In the past week, President Bush has been on a tear; in speech after speech (many of them on the campaign trail), he has been excoriating Saddam Hussein as a direct threat to Americans. At a political fundraiser in New Hampshire on October 5, he called Hussein “a man who hates so much he’s willing to kill his own people, much less Americans.” And Bush noted, “We must do everything we can to disarm this man before he hurts a single American.” During a primetime speech in Cincinnati two days later, Bush characterized Saddam as a “threat…that could bring sudden terror and suffering to America.” He pronounced the Iraqi dictator a “significant” danger to America and said, “Iraq could decide on any given day to provide a biological or chemical weapon to a terrorist group or individual terrorists. Alliance with terrorists could allow the Iraqi regime to attack America without leaving any fingerprints.” He remarked, “we’re concerned that Iraq is exploring ways of using” unmanned aerial vehicles “for missions targeting the United States.” And he proclaimed, “America must not ignore the threat gathering against us.” At an October 8 campaign rally in Tennessee, Bush remarked, “I’ve got a problem, obviously, with Mr. Saddam Hussein, and so do you, and that is he poses a threat. He poses a threat to America.”

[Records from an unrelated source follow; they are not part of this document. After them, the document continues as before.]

(** C8.  The progressive scroll loop is a total function that never
    makes more scroll attempts than its bound, 5 in the production script
    and 20 in the exploratory one.  When the target row never
    materializes and no scroll call throws, it makes exactly that many
    attempts and the row iteration ends with "row not found", which
    leaves the state alone and breaks the row loop.  When the target row
    never materializes and a scroll call throws, the loop ends at the
    first such call, the row iteration ends in the handler of the row
    loop with the state left alone, and the row loop goes on to the next
    row.  A row that never materializes has no other outcome. *)
Theorem C8_scroll_bounded :
  (forall (page : Page) (max : nat),
     match scrollLoop page max false 0 with
     | ScrollDone _ scrollAttempts => (scrollAttempts <= max)%nat
     | ScrollThrew attempt => (attempt < max)%nat
     end)
  /\ (forall (page : Page),
        (forall n, rowPresentAfter page n = false) ->
        (forall n, throws page (Scroll n) = false) ->
        (forall max, scrollLoop page max false 0 = ScrollDone false max)
        /\ (forall script config st,
              evalRow script config page st = (st, Skipped RowNotFound)))
  /\ maxScrollAttempts Production = 5%nat
  /\ maxScrollAttempts Exploratory = 20%nat
  /\ (forall (script : Script) (config : Config) (pages : Z -> Page)
        (remaining : nat) (rowNumber : Z) (st : State),
        (forall n, rowPresentAfter (pages rowNumber) n = false) ->
        (forall n, throws (pages rowNumber) (Scroll n) = false) ->
        rowLoop script config pages (S remaining) rowNumber st
        = (st, [(rowNumber, Skipped RowNotFound)]))
  /\ (forall (page : Page) (k : nat),
        (forall n, rowPresentAfter page n = false) ->
        throws page (Scroll k) = true ->
        (forall i, (i < k)%nat -> throws page (Scroll i) = false) ->
        (forall max, (k < max)%nat -> scrollLoop page max false 0 = ScrollThrew k)
        /\ (forall max, (max <= k)%nat -> scrollLoop page max false 0 = ScrollDone false max)
        /\ (forall script config st,
              (k < maxScrollAttempts script)%nat ->
              evalRow script config page st = (st, Failed (Scroll k))))
  /\ (forall (script : Script) (config : Config) (pages : Z -> Page)
        (remaining : nat) (rowNumber : Z) (st : State) (k : nat),
        (forall n, rowPresentAfter (pages rowNumber) n = false) ->
        throws (pages rowNumber) (Scroll k) = true ->
        (forall i, (i < k)%nat -> throws (pages rowNumber) (Scroll i) = false) ->
        (k < maxScrollAttempts script)%nat ->
        rowLoop script config pages (S remaining) rowNumber st
        = (fst (rowLoop script config pages remaining (rowNumber + 1) st),
           (rowNumber, Failed (Scroll k))
           :: snd (rowLoop script config pages remaining (rowNumber + 1) st)))
  /\ (forall (script : Script) (config : Config) (page : Page) (st : State),
        (forall n, rowPresentAfter page n = false) ->
        fst (evalRow script config page st) = st
        /\ (snd (evalRow script config page st) = Skipped RowNotFound
            \/ exists k, (k < maxScrollAttempts script)%nat
                         /\ throws page (Scroll k) = true
                         /\ snd (evalRow script config page st) = Failed (Scroll k))).
Proof.
  assert (Hloop : forall page, (forall n, rowPresentAfter page n = false) ->
            (forall n, throws page (Scroll n) = false) ->
            forall max, scrollLoop page max false 0 = ScrollDone false max).
  { intros page Hnever Hscroll max.
    pose proof (scrollLoop_cases page max false 0 ltac:(lia)) as H.
    destruct (scrollLoop page max false 0) as [[|] n|n].
    - destruct H as (_ & _ & H). destruct (H eq_refl) as [H'|H']; [discriminate|].
      rewrite Hnever in H'. discriminate.
    - destruct H as (_ & H & _). destruct (H eq_refl) as (_ & -> & _). reflexivity.
    - destruct H as [_ H]. rewrite Hscroll in H. discriminate. }
  assert (Hrow : forall page, (forall n, rowPresentAfter page n = false) ->
            (forall n, throws page (Scroll n) = false) ->
            forall script config st, evalRow script config page st = (st, Skipped RowNotFound)).
  { intros page Hnever Hscroll script config st.
    unfold evalRow, rowBody, extractPnl. rewrite !bind_bind.
    assert (E : findRow script page st = (st, Jump RowNotFound)).
    { unfold findRow. rewrite (Hloop page Hnever Hscroll). reflexivity. }
    rewrite (bind_jumped _ _ _ _ _ E). reflexivity. }
  assert (Hthrow : forall page k, (forall n, rowPresentAfter page n = false) ->
            throws page (Scroll k) = true ->
            (forall i, (i < k)%nat -> throws page (Scroll i) = false) ->
            forall script config st, (k < maxScrollAttempts script)%nat ->
            evalRow script config page st = (st, Failed (Scroll k))).
  { intros page k Hnever Hk Hbefore script config st Hlt.
    pose proof (evalRow_scrollLoop script config page st) as H.
    rewrite (scrollLoop_first_throw page _ k Hnever Hk Hbefore Hlt) in H. exact H. }
  split; [|split; [|split; [|split; [|split; [|split; [|split]]]]]].
  - intros page max. pose proof (scrollLoop_cases page max false 0 ltac:(lia)) as H.
    destruct (scrollLoop page max false 0); lia.
  - intros page Hnever Hscroll. split; [apply Hloop|apply Hrow]; assumption.
  - reflexivity.
  - reflexivity.
  - intros script config pages remaining rowNumber st Hnever Hscroll.
    simpl. rewrite (Hrow _ Hnever Hscroll). reflexivity.
  - intros page k Hnever Hk Hbefore. split; [|split].
    + intros max Hlt. now apply scrollLoop_first_throw.
    + intros max Hle. pose proof (scrollLoop_never_present page max Hnever) as H.
      destruct (scrollLoop page max false 0) as [found n|n].
      * destruct H as (-> & -> & _). reflexivity.
      * destruct H as (H1 & H2 & _). rewrite (Hbefore n ltac:(lia)) in H2. discriminate.
    + intros script config st Hlt. now apply Hthrow.
  - intros script config pages remaining rowNumber st k Hnever Hk Hbefore Hlt.
    cbn [rowLoop]. rewrite (Hthrow _ k Hnever Hk Hbefore script config st Hlt).
    destruct (rowLoop script config pages remaining (rowNumber + 1) st) as [st' log].
    reflexivity.
  - intros script config page st Hnever.
    pose proof (evalRow_scrollLoop script config page st) as H.
    pose proof (scrollLoop_never_present page (maxScrollAttempts script) Hnever) as Hend.
    destruct (scrollLoop page (maxScrollAttempts script) false 0) as [[|] n|n].
    + destruct Hend as [Hend _]. discriminate.
    + rewrite H. split; [reflexivity|]. left. reflexivity.
    + rewrite H. split; [reflexivity|]. right. exists n.
      destruct Hend as (H1 & H2 & _). repeat split; assumption.
Qed.
(** C6: a true signal implies enough history, the uptrend, the pullback of
    the previous bar to its fast average, the break above the previous
    high, a volume ratio of at least 1.2 and a day return above the
    benchmark; the returned entry price is the last close. *)
Theorem check_entry_signal_sound
    bars benchmark_perf recent_metrics volume_ratio price reason :
  check_entry_signal bars benchmark_perf recent_metrics volume_ratio
  = Py.Return (true, price, reason) ->
  exists rows last prev fast_last slow_last fast_prev,
    bars = Some rows
    /\ (EMA_SLOW + 2 <= Z.of_nat (length rows))%Z
    /\ iloc_back rows 1 = Some last
    /\ iloc_back rows 2 = Some prev
    /\ iloc_back (ewm_mean 21 (map b_close rows)) 1 = Some fast_last
    /\ iloc_back (ewm_mean 50 (map b_close rows)) 1 = Some slow_last
    /\ iloc_back (ewm_mean 21 (map b_close rows)) 2 = Some fast_prev
    /\ slow_last < fast_last
    /\ slow_last < b_close last
    /\ ~ fast_prev == 0
    /\ Qabs (b_low prev - fast_prev) / fast_prev <= PULLBACK_TOLERANCE_PCT
    /\ (0 < fast_prev ->
        Qabs (b_low prev - fast_prev) <= PULLBACK_TOLERANCE_PCT * fast_prev)
    /\ b_high prev < b_close last
    /\ (exists vr, volume_ratio = Some vr /\ 12 # 10 <= vr)
    /\ benchmark_perf < day_return recent_metrics
    /\ price = Some (b_close last).
Proof.
  unfold check_entry_signal. destruct bars as [rows|]; [|discriminate].
  destruct (Z.ltb_spec (Z.of_nat (length rows)) (EMA_SLOW + 2)) as [|Hlen];
    [discriminate|].
  destruct (iloc_back (add_trend_columns rows) 1) as [last|] eqn:Hlast;
    [|destruct (iloc_back (add_trend_columns rows) 2); discriminate].
  destruct (iloc_back (add_trend_columns rows) 2) as [prev|] eqn:Hprev;
    [|discriminate].
  apply iloc_back_add_trend_columns in Hlast as (Hl & Hfl & Hsl).
  apply iloc_back_add_trend_columns in Hprev as (Hp & Hfp & _).
  destruct (Qle_bool (ema21 last) (ema50 last)) eqn:Htrend; [discriminate|].
  destruct (Qle_bool (b_close (row last)) (ema50 last)) eqn:Habove;
    [discriminate|]. cbn [orb].
  unfold pullback_ok.
  destruct (Qeq_bool (ema21 prev) 0) eqn:Hzero; [discriminate|].
  destruct (Qle_bool _ PULLBACK_TOLERANCE_PCT) eqn:Hpull; [|discriminate].
  destruct (Py.Qlt_bool (b_high (row prev)) (b_close (row last))) eqn:Hbreak;
    [|discriminate]. cbn [andb negb].
  destruct volume_ratio as [vr|]; [|discriminate].
  destruct (Py.Qlt_bool vr (12 # 10)) eqn:Hvol; [discriminate|].
  destruct (Qle_bool (day_return recent_metrics) benchmark_perf) eqn:Hrs;
    [discriminate|].
  intros [= <- _].
  apply Qle_bool_false in Htrend, Habove, Hrs.
  apply Qle_bool_iff in Hpull. apply Qlt_bool_iff in Hbreak.
  apply Qlt_bool_false in Hvol.
  assert (Hnz : ~ ema21 prev == 0).
  { intros E. apply Qeq_bool_iff in E. congruence. }
  exists rows, (row last), (row prev), (ema21 last), (ema50 last), (ema21 prev).
  split; [reflexivity|]. repeat (split; [assumption|]).
  split.
  { intros Hpos.
    apply (Qmult_le_compat_r _ _ (ema21 prev)) in Hpull; [|lra].
    assert (E : Qabs (b_low (row prev) - ema21 prev) / ema21 prev * ema21 prev
                == Qabs (b_low (row prev) - ema21 prev)) by (field; exact Hnz).
    rewrite E in Hpull. exact Hpull. }
  split; [assumption|]. split; [eauto|]. split; [assumption|reflexivity].
Qed.

Lemma check_entry_signal_sound_witness :
  check_entry_signal (Some Scenario.rising) 0
    {[ "ret_day"%string := Some (1 # 2) ]} (Some 2)
  = Py.Return (true, Some 151, confirmed_reason)
  /\ exists last,
       iloc_back Scenario.rising 1 = Some last
       /\ b_high (Scenario.rising_bar 50) < b_close last.
Proof.
  assert (H : check_entry_signal (Some Scenario.rising) 0
                {[ "ret_day"%string := Some (1 # 2) ]} (Some 2)
              = Py.Return (true, Some 151, confirmed_reason))
    by (vm_compute; reflexivity).
  split; [exact H|].
  destruct (check_entry_signal_sound _ _ _ _ _ _ H)
    as (rows & last & prev & fl & sl & fp & Hrows & _ & Hlast & Hprev & _
        & _ & _ & _ & _ & _ & _ & _ & Hbreak & _).
  injection Hrows as <-.
  exists last. split; [exact Hlast|].
  vm_compute in Hprev. injection Hprev as <-. exact Hbreak.
Defined.

(** ** bot/state.py *)

Import State.

Section WorldAccess.
Context (w : World).

Lemma get_metrics_save : get_metrics (save w) = get_metrics w.
Proof. reflexivity. Qed.

Lemma get_traded_symbols_save :
  get_traded_symbols (save w) = get_traded_symbols w.
Proof. reflexivity. Qed.

Lemma get_metrics_mutate_metrics f :
  get_metrics (mutate_metrics f w) = f (get_metrics w).
Proof.
  unfold get_metrics, mutate_metrics.
  destruct (metrics (state w)) eqn:E; cbn; [rewrite E|]; reflexivity.
Qed.

Lemma get_traded_symbols_mutate_metrics f :
  get_traded_symbols (mutate_metrics f w) = get_traded_symbols w.
Proof.
  unfold get_traded_symbols, mutate_metrics.
  destruct (metrics (state w)); reflexivity.
Qed.

Lemma get_traded_symbols_mutate_traded_symbols f :
  get_traded_symbols (mutate_traded_symbols f w) = f (get_traded_symbols w).
Proof.
  unfold get_traded_symbols, mutate_traded_symbols.
  destruct (traded_symbols (state w)) eqn:E; cbn; [rewrite E|]; reflexivity.
Qed.

Lemma get_metrics_mutate_traded_symbols f :
  get_metrics (mutate_traded_symbols f w) = get_metrics w.
Proof.
  unfold get_metrics, mutate_traded_symbols.
  destruct (traded_symbols (state w)); reflexivity.
Qed.
End WorldAccess.

(** *** The drawdown within a day *)

Lemma py_min_le_l a b : Py.min a b <= a.
Proof.
  unfold Py.min. destruct (Py.Qlt_bool b a) eqn:E.
  - apply Qlt_bool_iff in E. lra.
  - lra.
Qed.

Lemma track_drawdown_le equity m :
  max_drawdown (track_drawdown equity m) <= max_drawdown m.
Proof.
  unfold track_drawdown; cbn.
  destruct (Py.truthy _); [apply py_min_le_l | lra].
Qed.

(** Each [update_drawdown] leaves the stored drawdown where it was or
    lowers it. *)
Lemma update_drawdown_le equity w :
  max_drawdown (get_metrics (update_drawdown equity w))
  <= max_drawdown (get_metrics w).
Proof.
  unfold update_drawdown.
  rewrite get_metrics_save, get_metrics_mutate_metrics.
  apply track_drawdown_le.
Qed.

(** Along any sequence of equity observations the drawdown stays at or
    below its starting value, hence at or below 0 once it is. *)
Lemma update_drawdown_sequence equities w :
  max_drawdown
    (get_metrics (fold_left (fun w e => update_drawdown e w) equities w))
  <= max_drawdown (get_metrics w).
Proof.
  revert w. induction equities as [|e es IH]; intros w; cbn; [lra|].
  eapply Qle_trans; [apply IH | apply update_drawdown_le].
Qed.

(** A call with the stored day changes nothing at all. *)
Lemma reset_for_day_same_day today equity w :
  trading_day (state w) = Some today -> reset_for_day today equity w = w.
Proof.
  intros H. unfold reset_for_day. rewrite bool_decide_eq_true_2; auto.
Qed.

(** On a new day the metrics become a copy of what [DEFAULT_STATE] holds at
    that moment. *)
Lemma reset_for_day_new_day today equity w :
  trading_day (state w) <> Some today ->
  get_metrics (reset_for_day today equity w) = DEFAULT_metrics w
  /\ trading_day (state (reset_for_day today equity w)) = Some today.
Proof.
  intros H. unfold reset_for_day. rewrite bool_decide_eq_false_2; auto.
Qed.

(** While the state still shares the metrics dict of [DEFAULT_STATE], a
    day change resets none of the metrics. *)
Lemma reset_for_day_shared_metrics today equity w :
  metrics (state w) = Shared ->
  get_metrics (reset_for_day today equity w) = get_metrics w.
Proof.
  intros Hs. unfold reset_for_day.
  destruct (bool_decide _); [reflexivity|].
  cbn. unfold get_metrics. now rewrite Hs.
Qed.

(** C4, the code at the failing input: a state object built without a state
    file observes the equities 100 and 90 and is then reset for a day it has
    not seen; the drawdown of -10% survives the reset. *)
Theorem reset_for_day_keeps_drawdown :
  let w0 := snd (BotState_new NoFile) in
  let w := update_drawdown 90 (update_drawdown 100 w0) in
  trading_day (state w) = None
  /\ max_drawdown (get_metrics w) == - (1 # 10)
  /\ max_drawdown (get_metrics (reset_for_day "2024-01-02" 90 w))
     == - (1 # 10).
Proof. vm_compute. repeat split. Qed.

(** The day change inside the loop: started from a state file that holds
    only the day and its starting equity, the loop observes 100000 and
    99000 on 2024-01-02 and 99500 on 2024-01-03; the reset for the new day
    leaves the drawdown of -1% and the peak of the day before in place. *)
Lemma trading_loop_day_change_keeps_drawdown :
  let run :=
    Main.trading_loop default_env Scenario.old_state_file
      [Scenario.idle_pass "2024-01-02" 100000;
       Scenario.idle_pass "2024-01-02" 99000;
       Scenario.idle_pass "2024-01-03" 99500] in
  fst run = Py.Return tt
  /\ trading_day (state (Main.world (snd run))) = Some "2024-01-03"%string
  /\ max_drawdown (get_metrics (Main.world (snd run))) == - (1 # 100)
  /\ max_equity (get_metrics (Main.world (snd run))) = Some 100000.
Proof. vm_compute. repeat split. Qed.

(** *** Loading the persisted state *)

(** The typed view of [load]: an absent file and unreadable or unparsable
    content leave the default state; from a parsed object every present key
    is taken and every missing key keeps its default. *)
Lemma load_merges_stored_keys (disk : File) :
  let w := snd (BotState_new disk) in
  (disk = NoFile \/ disk = Unreadable \/ disk = Unparsable ->
   trading_day (state w) = None
   /\ start_equity (state w) = None
   /\ trades_executed (state w) = 0%Z
   /\ trading_halted (state w) = false
   /\ get_traded_symbols w = ∅
   /\ get_metrics w = metrics_literal)
  /\ (forall stored, disk = Json stored ->
      trading_day (state w) = default None (st_trading_day stored)
      /\ start_equity (state w) = default None (st_start_equity stored)
      /\ trades_executed (state w) = default 0%Z (st_trades_executed stored)
      /\ trading_halted (state w) = default false (st_trading_halted stored)
      /\ get_traded_symbols w = default ∅ (st_traded_symbols stored)
      /\ get_metrics w = default metrics_literal (st_metrics stored)).
Proof.
  split.
  - intros [-> | [-> | ->]]; repeat split.
  - intros [day equity trades halted [ledger|] [m|]] ->; repeat split.
Qed.

Section Loading.
Import Persistence.

Lemma merge_dict_run (items : gmap string json) ks p :
  Py.for_each ks (merge_key (JDict items)) p
  = (Py.Return tt,
     with_state
       (foldl (fun st key =>
                 match items !! key with
                 | Some v => <[key := Loaded v]> st
                 | None => st
                 end) (Persistence.state p) ks) p).
Proof.
  revert p. induction ks as [|key ks IH]; intros p; cbn.
  - now destruct p.
  - unfold Py.bind at 1, merge_key, Py.bind, item.
    destruct (items !! key) as [v|]; cbn; rewrite IH; reflexivity.
Qed.

Lemma merge_dict_lookup (items : gmap string json) ks
    (st : gmap string object) key :
  foldl (fun st key =>
           match items !! key with
           | Some v => <[key := Loaded v]> st
           | None => st
           end) st ks !! key
  = if bool_decide (key ∈ ks)
    then match items !! key with
         | Some v => Some (Loaded v)
         | None => st !! key
         end
    else st !! key.
Proof.
  revert st. induction ks as [|k ks IH]; intros st; cbn; [reflexivity|].
  rewrite IH. destruct (decide (key = k)) as [->|Hne].
  - rewrite (bool_decide_eq_true_2 (k ∈ k :: ks)) by left.
    destruct (items !! k) as [v|] eqn:Hk.
    + rewrite lookup_insert_eq. now destruct (bool_decide _).
    + now destruct (bool_decide _).
  - assert (E : bool_decide (key ∈ k :: ks) = bool_decide (key ∈ ks)).
    { apply bool_decide_ext. rewrite elem_of_cons. tauto. }
    rewrite E. destruct (items !! k); [rewrite lookup_insert_ne by auto|];
      reflexivity.
Qed.

(** Merging touches neither [DEFAULT_STATE] nor the disk. *)
Lemma merge_keeps_rest stored ks p :
  DEFAULT_STATE (snd (Py.for_each ks (merge_key stored) p)) = DEFAULT_STATE p
  /\ disk (snd (Py.for_each ks (merge_key stored) p)) = disk p.
Proof.
  revert p. induction ks as [|key ks IH]; intros p; cbn; [auto|].
  set (rest := Py.for_each ks (merge_key stored)) in *.
  unfold Py.bind, merge_key.
  destruct (item stored key) as [[v|]|e]; cbn; auto.
  destruct (IH (with_state (<[key := Loaded v]> (Persistence.state p)) p))
    as [H1 H2].
  rewrite H1, H2. auto.
Qed.
(** The statements of the complex path after the preflight: the subject
    SELECT, then one UPDATE for each subject it returned (there is
    something to write as soon as one key of the set-map is a column), as
    long as the engine accepts them. *)
Lemma complex_update_statements (table : PodTable) (data : JsObject)
    (condition : QueryCondition) (operation : PodOperation)
    (d d1 d2 : DialectState) (rows : list Row) :
  op_table operation = table → op_data operation = Some data →
  filter (fun key => Obj.has (columns table) key) (Obj.keys data) ≠ [] →
  (∀ history url q, sp_type q = UPDATE → ∃ answer, w_queryContainer w history url q = Ok answer) →
  ensureContainerExists w (resolveTableUrls cv table).1 d = (Ok (), d1) →
  ensureResourceExists w (resolveTableUrls cv table).2 false d1 = (Ok (), d2) →
  w_queryContainer w (trace d2) (resolveTableUrls cv table).2
    {| sp_type := SELECT;
       sp_query :=
         Text (prefixLines (cv_prefixes cv) +:+ Js.nl +:+ "SELECT ?subject WHERE {" +:+ Js.nl
               +:+ buildWhereClauseForCondition w cv condition table +:+ Js.nl +:+ "}");
       sp_prefixes := cv_prefixes cv |}
  = Ok rows →
  eventKind <$> trace (executeComplexUpdate w cv operation condition d).2
  = (eventKind <$> trace d2)
    ++ Statement SELECT (resolveTableUrls cv table).2
       :: ((fun _ => Statement UPDATE (resolveTableUrls cv table).2)
           <$> omap (subjectOfRow) rows).
Proof.
  intros Htable Hdata Hcolumns Hengine Hcontainer Hresource Hselect.
  unfold executeComplexUpdate. rewrite Htable, Hdata. simpl.
  destruct (filter _ (Obj.keys data)) as [|key keys] eqn:Ekeys; [done|].
  destruct (resolveTableUrls cv table) as [containerUrl resourceUrl]. simpl in *.
  erewrite bind_ok by exact Hcontainer.
  erewrite bind_ok by exact Hresource.
  set (d3 := {| connected := connected d2;
                trace := trace d2 ++ [Sparql resourceUrl
                  {| sp_type := SELECT;
                     sp_query :=
                       Text (prefixLines (cv_prefixes cv) +:+ Js.nl +:+ "SELECT ?subject WHERE {"
                             +:+ Js.nl +:+ buildWhereClauseForCondition w cv condition table
                             +:+ Js.nl +:+ "}");
                     sp_prefixes := cv_prefixes cv |}] |}).
  assert (findSubjectsForCondition w cv condition table resourceUrl d2
          = (Ok (omap subjectOfRow rows), d3)) as Hfind.
  { unfold findSubjectsForCondition, executeOnResource, mbind, SR_bind. by rewrite Hselect. }
  erewrite bind_ok by exact Hfind.
  assert (eventKind <$> trace d3
          = (eventKind <$> trace d2) ++ [Statement SELECT resourceUrl]) as Hd3.
  { subst d3; simpl. by rewrite fmap_app. }
  change ((eventKind <$> trace d2) ++ Statement SELECT resourceUrl :: ?l)
    with ((eventKind <$> trace d2) ++ [Statement SELECT resourceUrl] ++ l).
  rewrite app_assoc, <- Hd3. clear Hd3 Hfind.
  generalize d3. clear d3.
  induction (omap subjectOfRow rows) as [|subject subjects IH]; intros d3.
  { simpl. by rewrite app_nil_r. }
  cbn [forEachM fmap list_fmap].
  assert (buildUpdateQueryForSubject cv subject data table (key :: keys) ≠ None) as Hbuilt.
  { unfold buildUpdateQueryForSubject.
    assert (is_Some (getColumn table key)) as [column Hcolumn].
    { assert (key ∈ filter (fun key => Obj.has (columns table) key) (Obj.keys data)) as Hin
        by (rewrite Ekeys; left).
      apply list_elem_of_filter in Hin as [Hin _]. unfold Obj.has in Hin. unfold getColumn.
      destruct (Obj.get (columns table) key); [by eexists | done]. }
    unfold indexed. cbn [imap omap list_omap]. rewrite Hcolumn. simpl. done. }
  destruct (buildUpdateQueryForSubject cv subject data table (key :: keys))
    as [updateQuery|]; [|done].
  destruct (Hengine (trace d3) resourceUrl
              {| sp_type := UPDATE; sp_query := Text updateQuery;
                 sp_prefixes := cv_prefixes cv |} eq_refl) as [answer Hanswer].
  unfold mbind at 1, SR_bind at 1. unfold mbind at 1, SR_bind at 1.
  unfold executeOnResource at 1. rewrite Hanswer. simpl.
  unfold mbind at 1, SR_bind at 1.
  specialize (IH {| connected := connected d3;
                    trace := trace d3 ++ [Sparql resourceUrl
                      {| sp_type := UPDATE; sp_query := Text updateQuery;
                         sp_prefixes := cv_prefixes cv |}] |}).
  destruct (forEachM _ subjects _) as [[results|msg] d4] eqn:Eloop; simpl in *;
    rewrite IH, fmap_app, <- app_assoc; reflexivity.
Qed.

The message is, Saddam is coming, Saddam is coming, and the United States better take the sucker out before he strikes America–meaning, you. But Bush has a problem: the CIA doesn’t back him up on this. In fact, it says the opposite.
At a hearing held by the House and Senate intelligence committees on October 8, Senator Bob Graham, the chairman of the Senate panel, read from a letter sent to him by CIA chief George Tenet. In that note, Tenet reported the CIA had concluded that “Baghdad for now appears to be drawing a line short of conducting terrorist attacks with conventional or CBW [chemical and biological weapons] against the United States.” The CIA, according to Tenet, also had determined, “Should Saddam conclude that a US-led attack could no longer be deterred, he probably would become much less constrained in adopting terrorist actions.” And the Agency found, “Saddam might decide that the extreme step of assisting Islamist terrorists in conducting a WMD [weapons of mass destruction] attack against the United States would be his last chance to exact vengeance by taking a large number of victims with him.”
The bottom-line: Saddam is not likely in the near future to hit the United States or share his weapons with al Qaeda or other anti-American terrorists, unless the United States assaults Iraq. This is hardly the picture the President is sharing with the American public.